1. Semaphores
Synchronization tool (provided by the OS) that does not require busy waiting.
Logically, a semaphore S is an integer variable that, apart from initialization, can only be accessed through 2 atomic and mutually exclusive operations:
wait(S)
signal(S)

2. Critical Section of n Processes
Shared data:
semaphore mutex; //initially mutex = 1
Process Pi: do { wait(mutex); critical section
signal(mutex); remainder section } while (1);

3. Semaphores Access is via two atomic operations: wait (S):
while S 0 do no-op; S--;
signal (S):
S++;
However, to avoid busy waiting: when a process has to wait, it will be put in a blocked queue of processes waiting for the same event.

4. Semaphores Hence, in fact, a semaphore is a record (structure):
type semaphore = record
count: integer;
queue: list of process
end;
var S: semaphore;
When a process must wait for a semaphore S, it is blocked and put on the semaphore’s queue.
The signal operation removes (assume a fair policy like FIFO) one process from the queue and puts it in the list of ready processes.

5. Semaphore Implementation
Define semaphore as a structure:
typedef struct {
int count; struct process *L; } semaphore;
Assume two simple operations:
block suspends the process that invokes it.
wakeup(P) resumes the execution of a blocked process P.

6. Semaphore as a General Synchronization Tool
Execute B in Pj only after A executed in Pi.
Use semaphore flag initialized to 0.
Code:
Pi Pj
 
A wait(flag)
signal(flag) B

7. Deadlock and Starvation
Deadlock – two or more processes are waiting indefinitely for an event that can be caused by only one of waiting processes.
Let S and Q be two semaphores initialized to 1
P0 P1
wait(S); wait(Q);
wait(Q); wait(S);
 
signal(S); signal(Q);
signal(Q) signal(S);
Starvation – indefinite blocking. A process may never be removed from the semaphore queue in which it is suspended.

8. Two Types of Semaphores
Binary semaphore – integer value can range only between 0 and 1; can be simpler to implement.
Counting semaphore – integer value can range over an unrestricted domain.
We can implement a counting semaphore S as a binary semaphore (protecting its counter).

9. Binary Semaphores We have also binary semaphores
the semaphore can have only two values 0 or 1.
counting semaphores can be implemented by binary semaphores.
generally more difficult to use than counting semaphores (e.g., they cannot be initialized to an integer k > 1).

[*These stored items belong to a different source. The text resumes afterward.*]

(** X4. A session file that cannot be parsed is discarded by the next
    append: the call returns and stores the two turns of a new session,
    a system turn for the call's metadata and the appended turn. *)
Theorem append_replaces_corrupt_session
        session_id new_role new_content metadata w txt :
  read_only w = false ->
  stored_text w session_id = Some txt ->
  json_loads txt = None ->
  exists w',
    add_message session_id new_role new_content metadata w
    = (Returns [ Message "system" (_create_coding_system_prompt metadata);
                 Message new_role new_content ], w') /\
    load_session session_id w'
    = (Returns [ Message "system" (_create_coding_system_prompt metadata);
                 Message new_role new_content ], w').
Proof.
  intros Hrw Htxt Hbad.
  assert (Hload : load_session session_id w = (Returns [], w))
    by (rewrite (load_session_text _ _ _ Htxt), Hbad; reflexivity).
  pose proof (add_message_unfold _ new_role new_content metadata _ _ Hload)
    as Hadd.
  cbv zeta in Hadd. rewrite Hrw in Hadd.
  rewrite compact_if_long_short in Hadd by (simpl; lia).
  eexists. split; [exact Hadd|]. apply load_after_write.
Qed.

Lemma filter_no_system (l : list message) :
  Forall (fun m => role m <> "system") l -> List.filter is_system l = [].
Proof.
  induction 1 as [|m l Hm _ IH]; [reflexivity|]. simpl.
  unfold is_system at 1.
  destruct (String.eqb_spec (role m) "system"); [contradiction | exact IH].
Qed.

(** X6. Compaction keeps nothing of the turns older than the last 20:
    for a sequence made of a system turn, any older turns, 12 middle
    turns and 8 recent turns (none of them a system turn), the result is
    a system turn built from the metadata and the summary of the 12
    middle turns, followed by the 8 recent turns. Neither the old system
    turn nor the older turns occur in it. *)
Theorem compaction_forgets_older_turns
        old_system older middle recent metadata :
  Forall (fun m => role m <> "system") (older ++ middle ++ recent) ->
  role old_system = "system" ->
  length middle = 12 ->
  length recent = 8 ->
  summarize_coding_context (old_system :: older ++ middle ++ recent) metadata
  = Message "system"
      (_create_coding_system_prompt metadata +:+ nl +:+ nl +:+
       build_summary middle)
    :: recent.
Proof.
  intros Hroles Hsys Hmid Hrec.
  rewrite summarize_long by (simpl; rewrite !length_app; lia).
  simpl List.filter. unfold is_system at 1. rewrite Hsys. simpl.
  rewrite filter_no_system by exact Hroles. simpl length.
  rewrite slice_mid_cons, last_n_cons by (rewrite !length_app; lia).
  f_equal.
  - do 3 f_equal. unfold slice_mid, last_n. rewrite drop_0.
    rewrite !length_app, Hmid, Hrec.
    rewrite app_assoc.
    rewrite take_app_le by (rewrite length_app; lia).
    rewrite take_ge by (rewrite length_app; lia).
    rewrite length_app, Hmid.
    replace (length older + 12 - 12) with (length older) by lia.
    by rewrite drop_app_length.
  - unfold last_n. rewrite !length_app, Hmid, Hrec.
    rewrite app_assoc.
    replace (length older + (12 + 8) - 8) with (length (older ++ middle))
      by (rewrite length_app; lia).
    by rewrite drop_app_length.
Qed.

Lemma str_take_length (n : nat) (s : string) :
  String.length (str_take n s) <= n.
Proof.
  revert s. induction n as [|n IH]; intros [|c s]; simpl; try lia.
  specialize (IH s). lia.
Qed.

Lemma summary_line_length (msg : message) :
  String.length (summary_line msg) <= 170.
Proof.
  unfold summary_line.
  destruct (String.eqb (role msg) "user").
  - rewrite !str_length_app. pose proof (str_take_length 150 (content msg)).
    set (kept := str_take 150 (content msg)) in *.
    change (String.length "• User asked: ") with 16.
    change (String.length "...") with 3. change (String.length nl) with 1.
    lia.
  - destruct (String.eqb (role msg) "assistant"); [|simpl; lia].
    destruct (has_code_fence (content msg)).
    + rewrite str_length_app.
      change (String.length "-  Assistant provided code solution") with 35.
      change (String.length nl) with 1. lia.
    + rewrite !str_length_app.
      pose proof (str_take_length 100 (content msg)).
      set (kept := str_take 100 (content msg)) in *.
      change (String.length "-  Assistant explained: ") with 24.
      change (String.length "...") with 3. change (String.length nl) with 1.
      lia.
Qed.
Lemma submitted_task_settles_future_witness :
  ∃ p1 p2,
    Pool.submit (λ _, Pool.returned (Pool.value (21 + 21))) (Pool.construct 1 4)
    = Returns 0 p1
    ∧ Pool.run [Pool.do_worker_pop 0] p1 = Some p2
    ∧ ∃ p3,
        Pool.step (Pool.do_worker_run 0) p2 = Some p3
        ∧ Pool.future_of 0 p3 = Some (Pool.ready (Pool.value 42)).
Proof.
  eexists _, _. split; [reflexivity|]. split; [reflexivity|].
  pose proof (λ p1 p2,
                submitted_task_settles_future (V:=nat) 1 4 []
                  (Pool.construct 1 4)
                  (λ _, Pool.returned (Pool.value (21 + 21))) 0 p1
                  [Pool.do_worker_pop 0] p2 0) as Hsettles.
  edestruct Hsettles as (_ & p3 & Hstep & Hfut & _);
    [lia|reflexivity|reflexivity|reflexivity|reflexivity|].
  exists p3. split; [exact Hstep|exact Hfut].
Defined.


Lemma destructor_drains_queue_witness :
  ∃ p,
    Pool.run [Pool.do_submit (λ _, Pool.returned (Pool.value 1));
              Pool.do_submit (λ _, Pool.raised bad_function_call);
              Pool.do_worker_pop 0]
      (Pool.construct (V:=nat) 2 8) = Some p
    ∧ ∃ workers p',
        Pool.run workers
          (Pool.shutdown_close (snd (Pool.shutdown_exchange p))) = Some p'
        ∧ Pool.shutdown_join p' = Returns () p'
        ∧ Pool.future_of 0 p' = Some (Pool.ready (Pool.value 1))
        ∧ Pool.future_of 1 p' = Some (Pool.failed bad_function_call).
Proof.
  eexists. split; [reflexivity|].
  pose proof (destructor_drains_queue (V:=nat) 2 8
                [Pool.do_submit (λ _, Pool.returned (Pool.value 1));
                 Pool.do_submit (λ _, Pool.raised bad_function_call);
                 Pool.do_worker_pop 0]) as Hdrains.
  edestruct Hdrains
    as (_ & _ & _ & (workers & p' & Hall & Hrun & Hjoin) & Hevery);
    [lia|reflexivity|reflexivity|].
  exists workers, p'. split; [exact Hrun|]. split; [exact Hjoin|].
  destruct (Hevery workers p' Hall Hrun) as (_ & _ & Hsettled).
  destruct (Hsettled Hjoin) as [_ Hfut].
  split.
  - exact (Hfut 0 {| Pool.func := λ _, Pool.returned (Pool.value 1);
                     Pool.state := Pool.pending |} eq_refl).
  - exact (Hfut 1 {| Pool.func := λ _, Pool.raised bad_function_call;
                     Pool.state := Pool.pending |} eq_refl).
Defined.

(** * More on the queue *)

Section queue_overloads.
Context {T : Type}.
Implicit Types (q : Queue.thread_safe_queue T) (cs : list (Queue.call T)).
(** * cane: the time-indexed retrieval-and-cache subsystem of the wind API

    A shallow embedding of [GribService] (gribService.ts), of the helper
    module (helper.ts) and of the [/nearest] resolver of the route layer
    (routes.ts), with the properties the specification states about them.

    Conventions.
    - A JavaScript [Date] is its time value: an integer number of
      milliseconds since 1970-01-01T00:00:00Z, here a [Z].  The finite range
      of [Date] (+-8.64e15 ms) and the [Invalid Date] value are not modelled,
      except where a parser returns [None].
    - Calendar fields follow ECMAScript's proleptic Gregorian calendar.
      The host's local time zone is a fixed offset [tz], in minutes east
      of UTC ([Date.prototype.getTimezoneOffset] is [- tz]).
    - Quotients of integers that the source computes in floating point and
      then compares or floors are computed on [Z]; in the ranges reached
      here the two agree.
    - The service runs in a [World]: the clock, the two cache areas, and a
      log of what was done.  What the code cannot decide (the provider's
      answers, how long things take, the converter's exit status) is an
      [Env].  A function that returns a promise is a function on worlds that
      returns how the promise settles; it takes the number of steps it may
      make, and [OutOfFuel] when they do not suffice.  The termination
      lemmas say how many suffice.
    - Work that the source does not await (a conversion next to
      [res.sendFile], the tasks of [checkDataFreshness]) is run to its end
      before the next step of the caller. *)

From Stdlib Require Import ZArith List String Ascii Bool Lia.
Import ListNotations.
Open Scope Z_scope.

(** ** ECMAScript time values *)

Module JSDate.

Definition msPerMinute : Z := 60000.
Definition msPerHour : Z := 3600000.
Definition msPerDay : Z := 86400000.

(** [Day(t)] and [HourFromTime(t)] of ECMA-262. *)
Definition Day (t : Z) : Z := t / msPerDay.
Definition TimeWithinDay (t : Z) : Z := t mod msPerDay.
Definition HourFromTime (t : Z) : Z := (t / msPerHour) mod 24.

(** Year-of-era, month and day of month of a day-of-era (a day number inside
    one 400-year cycle that starts on a 1st of March). *)
Definition doe_fields (doe : Z) : Z * Z * Z :=
  let yoe := (doe - doe / 1460 + doe / 36524 - doe / 146096) / 365 in
  let doy := doe - (365 * yoe + yoe / 4 - yoe / 100) in
  let mp := (5 * doy + 2) / 153 in
  let d := doy - (153 * mp + 2) / 5 + 1 in
  let m := if mp <? 10 then mp + 3 else mp - 9 in
  (yoe, m, d).

(** Civil date (year, month 1..12, day 1..31) of a day number. *)
Definition civil_from_days (z : Z) : Z * Z * Z :=
  let z' := z + 719468 in
  let era := z' / 146097 in
  let doe := z' mod 146097 in
  let '(yoe, m, d) := doe_fields doe in
  (yoe + era * 400 + (if m <=? 2 then 1 else 0), m, d).

(** Day of era of (year of era, month, day). *)
Definition doe_of (yoe m d : Z) : Z :=
  let doy := (153 * (if m >? 2 then m - 3 else m + 9) + 2) / 5 + d - 1 in
  yoe * 365 + yoe / 4 - yoe / 100 + doy.

(** Day number of a civil date. *)
Definition days_from_civil (y m d : Z) : Z :=
  let y' := if m <=? 2 then y - 1 else y in
  let era := y' / 400 in
  let yoe := y' mod 400 in
  era * 146097 + doe_of yoe m d - 719468.

Definition isLeapYear (y : Z) : bool :=
  (y mod 400 =? 0) || ((y mod 4 =? 0) && negb (y mod 100 =? 0)).

Definition daysInMonth (y m : Z) : Z :=
  if m =? 2 then (if isLeapYear y then 29 else 28)
  else if (m =? 4) || (m =? 6) || (m =? 9) || (m =? 11) then 30 else 31.

(** [MakeDay(year, month, date)] with a 0-based month that may overflow, and
    [Date.UTC(year, month, date, hours)]. *)
Definition MakeDay (year month date : Z) : Z :=
  let ym := year + month / 12 in
  let mn := month mod 12 in
  days_from_civil ym (mn + 1) 1 + date - 1.

Definition DateUTC (year month date hours : Z) : Z :=
  MakeDay year month date * msPerDay + hours * msPerHour.

(** UTC getters. *)
Definition getUTCFullYear (t : Z) : Z := fst (fst (civil_from_days (Day t))).
Definition getUTCMonth (t : Z) : Z := snd (fst (civil_from_days (Day t))) - 1.
Definition getUTCDate (t : Z) : Z := snd (civil_from_days (Day t)).
Definition getUTCHours (t : Z) : Z := HourFromTime t.

(** Local getters of a host whose zone is [tz] minutes east of UTC, the
    same offset all year: a zone with daylight saving has two offsets and is
    outside this model. *)
Definition LocalTime (tz t : Z) : Z := t + tz * msPerMinute.
Definition getFullYear (tz t : Z) : Z := getUTCFullYear (LocalTime tz t).
Definition getMonth (tz t : Z) : Z := getUTCMonth (LocalTime tz t).
Definition getDate (tz t : Z) : Z := getUTCDate (LocalTime tz t).
Definition getHours (tz t : Z) : Z := getUTCHours (LocalTime tz t).

(** [new Date(year, month, date, hours)]: the fields are local time (of the
    one offset [tz]), and a year from 0 to 99 stands for 1900 + year. *)
Definition newDate (tz year month date hours : Z) : Z :=
  let yr := if (0 <=? year) && (year <=? 99) then 1900 + year else year in
  DateUTC yr month date hours - tz * msPerMinute.

(** date-fns [subHours]. *)
Definition subHours (t amount : Z) : Z := t - amount * msPerHour.

(** date-fns [differenceInHours]: whole hours, rounded towards zero. *)
Definition differenceInHours (later earlier : Z) : Z :=
  Z.quot (later - earlier) msPerHour.

End JSDate.

(** ** JavaScript strings *)

Module JSString.

Local Open Scope string_scope.

Definition digitChar (d : Z) : ascii := ascii_of_nat (48 + Z.to_nat d).

Fixpoint digitsOf (fuel : nat) (n : Z) (acc : string) : string :=
  match fuel with
  | O => acc
  | S k =>
      let acc' := String (digitChar (n mod 10)) acc in
      if (n <? 10)%Z then acc' else digitsOf k (n / 10) acc'
  end.

(** [Number.prototype.toString] on an integer. *)
Definition toString (n : Z) : string :=
  if (n <? 0)%Z then String "-" (digitsOf (S (Z.to_nat (Z.log2 (- n)))) (- n) "")
  else digitsOf (S (Z.to_nat (Z.log2 n))) n "".

Fixpoint repeatChar (n : nat) (c : ascii) : string :=
  match n with
  | O => ""
  | S k => String c (repeatChar k c)
  end.

(** [String.prototype.padStart] with a one-character filler. *)
Definition padStart (len : nat) (c : ascii) (s : string) : string :=
  repeatChar (len - String.length s) c ++ s.

(** [String.prototype.slice] with [0 <= a <= b]. *)
Definition slice (a b : nat) (s : string) : string := substring a (b - a) s.

Fixpoint startsWith (p s : string) : bool :=
  match p, s with
  | EmptyString, _ => true
  | String a p', String b s' => Ascii.eqb a b && startsWith p' s'
  | String _ _, EmptyString => false
  end.

Fixpoint endsWith (suffix s : string) : bool :=
  match s with
  | EmptyString => String.eqb suffix ""
  | String _ s' => String.eqb suffix s || endsWith suffix s'
  end.

Fixpoint dropChars (n : nat) (s : string) : string :=
  match n, s with
  | O, _ => s
  | S k, String _ s' => dropChars k s'
  | S _, EmptyString => EmptyString
  end.

(** [s.replace(p, "")] with a string pattern: the first occurrence of [p]
    is removed, the rest is kept. *)
Fixpoint removeFirst (p s : string) : string :=
  if startsWith p s then dropChars (String.length p) s
  else match s with
       | EmptyString => EmptyString
       | String c s' => String c (removeFirst p s')
       end.

(** [Array.prototype.includes] on an array of strings. *)
Definition includes (l : list string) (x : string) : bool :=
  existsb (String.eqb x) l.

Definition digitVal (c : ascii) : option Z :=
  let n := Z.of_nat (nat_of_ascii c) in
  if ((48 <=? n) && (n <=? 57))%Z then Some (n - 48) else None.

Fixpoint parseDigitsAcc (s : string) (acc : Z) : option Z :=
  match s with
  | EmptyString => Some acc
  | String c r =>
      match digitVal c with
      | Some d => parseDigitsAcc r (10 * acc + d)
      | None => None
      end
  end.

(** A non-empty run of decimal digits, read as a number. *)
Definition parseDigits (s : string) : option Z :=
  match s with
  | EmptyString => None
  | _ => parseDigitsAcc s 0
  end.

End JSString.

(** ** TimeKey: canonical snapshot keys on the 6-hour grid *)

Module TimeKey.
Import JSDate JSString.
Local Open Scope string_scope.

(** date-fns [addLeadingZeros]. *)
Definition addLeadingZeros (n : Z) (len : nat) : string :=
  (if (n <? 0)%Z then "-" else "") ++ padStart len "0" (toString (Z.abs n)).

(** date-fns [format(date, "yyyyMMdd")]: the calendar fields are those of
    the host's local time; [yyyy] prints the year of the era. *)
Definition format_yyyyMMdd (tz date : Z) : string :=
  let signedYear := getFullYear tz date in
  let year := if (signedYear >? 0)%Z then signedYear else 1 - signedYear in
  addLeadingZeros year 4
  ++ addLeadingZeros (getMonth tz date + 1) 2
  ++ addLeadingZeros (getDate tz date) 2.

(** The number [roundedHours] of [roundHours], for an interval that is not
    zero. *)
Definition roundedHours (date interval : Z) : Z :=
  getUTCHours date / interval * interval.

(** [roundHours].  With [interval = 0] the number is [NaN], which prints as
    such; the service only ever calls it with [interval = 6]. *)
Definition roundHours (date interval : Z) : string :=
  if (interval =? 0)%Z then "NaN"
  else padStart 2 "0" (toString (roundedHours date interval)).

Definition formatDateStamp (tz date : Z) : string :=
  format_yyyyMMdd tz date ++ roundHours date 6.

(** [getLatestAvailableTimestamp], with [now] the value of [new Date()]. *)
Definition getLatestAvailableTimestamp (tz now : Z) : Z :=
  let roundedNow :=
    newDate tz (getFullYear tz now) (getMonth tz now) (getDate tz now)
      (getHours tz now / 6 * 6) in
  subHours roundedNow 6.

(** date-fns [validateDate] and [validateTime]; [month] is 0-based. *)
Definition validateDate (year month date : Z) : bool :=
  ((0 <=? month) && (month <=? 11) && (1 <=? date)
   && (date <=? daysInMonth year (month + 1)))%Z.

Definition validateTime (hours minutes seconds : Z) : bool :=
  (if hours =? 24 then (minutes =? 0) && (seconds =? 0)
   else (0 <=? seconds) && (seconds <? 60) && (0 <=? minutes)
        && (minutes <? 60) && (0 <=? hours) && (hours <? 25))%Z.

Definition charAt (n : nat) (s : string) : option ascii := String.get n s.

Definition isChar (n : nat) (c : ascii) (s : string) : bool :=
  match charAt n s with
  | Some c' => Ascii.eqb c c'
  | None => false
  end.

(** date-fns [parseISO] on the complete extended form
    [YYYY-MM-DDTHH:mm:ssZ]; every other shape is taken as [Invalid Date]. *)
Definition parseISO (s : string) : option Z :=
  if Nat.eqb (String.length s) 20
     && isChar 4 "-" s && isChar 7 "-" s && isChar 10 "T" s
     && isChar 13 ":" s && isChar 16 ":" s && isChar 19 "Z" s
  then
    match parseDigits (substring 0 4 s), parseDigits (substring 5 2 s),
          parseDigits (substring 8 2 s), parseDigits (substring 11 2 s),
          parseDigits (substring 14 2 s), parseDigits (substring 17 2 s) with
    | Some y, Some mo, Some d, Some h, Some mi, Some se =>
        if validateDate y (mo - 1) d && validateTime h mi se
        then Some (DateUTC y (mo - 1) d h + mi * msPerMinute + se * 1000)%Z
        else None
    | _, _, _, _, _, _ => None
    end
  else None.

(** The date [checkDataFreshness] derives from a key. *)
Definition stampToDate (stamp : string) : option Z :=
  parseISO (slice 0 4 stamp ++ "-" ++ slice 4 6 stamp ++ "-"
            ++ slice 6 8 stamp ++ "T" ++ slice 8 10 stamp ++ ":00:00Z").

(** Following the specification's words (4.1): [truncate] floors the hour
    to the largest multiple of [intervalHours] below it, zeroes minutes and
    seconds and preserves the date, in UTC. *)
Definition truncate (t intervalHours : Z) : Z :=
  DateUTC (getUTCFullYear t) (getUTCMonth t) (getUTCDate t)
    (getUTCHours t / intervalHours * intervalHours).

(** Following the specification's words (4.1): the hour component of a key
    are its last two characters. *)
Definition hourComponent (key : string) : option Z :=
  parseDigits (slice 8 10 key).

End TimeKey.

(** ** The cache areas on disk *)

Module CacheFS.
Import JSString.
Local Open Scope string_scope.

(** The two cache directories, as [readdirSync] lists them ([None]: the
    directory does not exist), and the modification time of each structured
    artifact. *)
Record FS := mkFS {
  jsonData : option (list string);
  gribData : option (list string);
  mtime : string -> Z
}.

Definition dirHas (dir : option (list string)) (name : string) : bool :=
  match dir with
  | Some l => includes l name
  | None => false
  end.

(** [checkPath("json-data/<name>", false)] and [fs.existsSync("grib-data/<name>")]. *)
Definition existsJson (fs : FS) (name : string) : bool := dirHas (jsonData fs) name.
Definition existsGrib (fs : FS) (name : string) : bool := dirHas (gribData fs) name.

10. Binary semaphores waitB(S): if (S.value = 1) { S.value := 0; } else {
block this process
place this process in S.queue }
signalB(S):
if (S.queue is empty) {
S.value := 1;
} else {
remove a process P from S.queue
place this process P on ready list }

11. Counting Semaphore’s operations
wait(S):
S.count--;
if (S.count<0) {
block this process
place this process in S.queue }
signal(S):
S.count++;
if (S.count<=0) {
remove a process P from S.queue
place this process P on ready list }

12. Implementation Semaphore operations now defined as wait(S): S.value--;
if (S.value < 0) {
add this process to S.L; block; }
signal(S): S.value++;
if (S.value <= 0) {
remove a process P from S.L; wakeup(P);

13. Implementing Counting Semaphore with Binary Semaphore
Data structures:
binary-semaphore S1, S2;
int C;
Initialization:
S1 = 1
S2 = 0
C = initial value of semaphore S

14. Implementing Counting Semaphore with Binary Semaphore
wait operation:
waitb(S1);
C--;
if (C < 0) {
signalb(S1);
waitb(S2); }
signal operation:
C ++;
if (C <= 0)
signalb(S2);
else signalb(S1);

15. Problems with Semaphores
Semaphores provide a powerful tool for synchronization and enforcing mutual exclusion and coordinate processes.
But wait(S) and signal(S) are scattered among several processes. Hence, difficult to understand their effects.
Usage must be correct in all the processes.
One bad (or malicious) process can fail the entire collection of processes.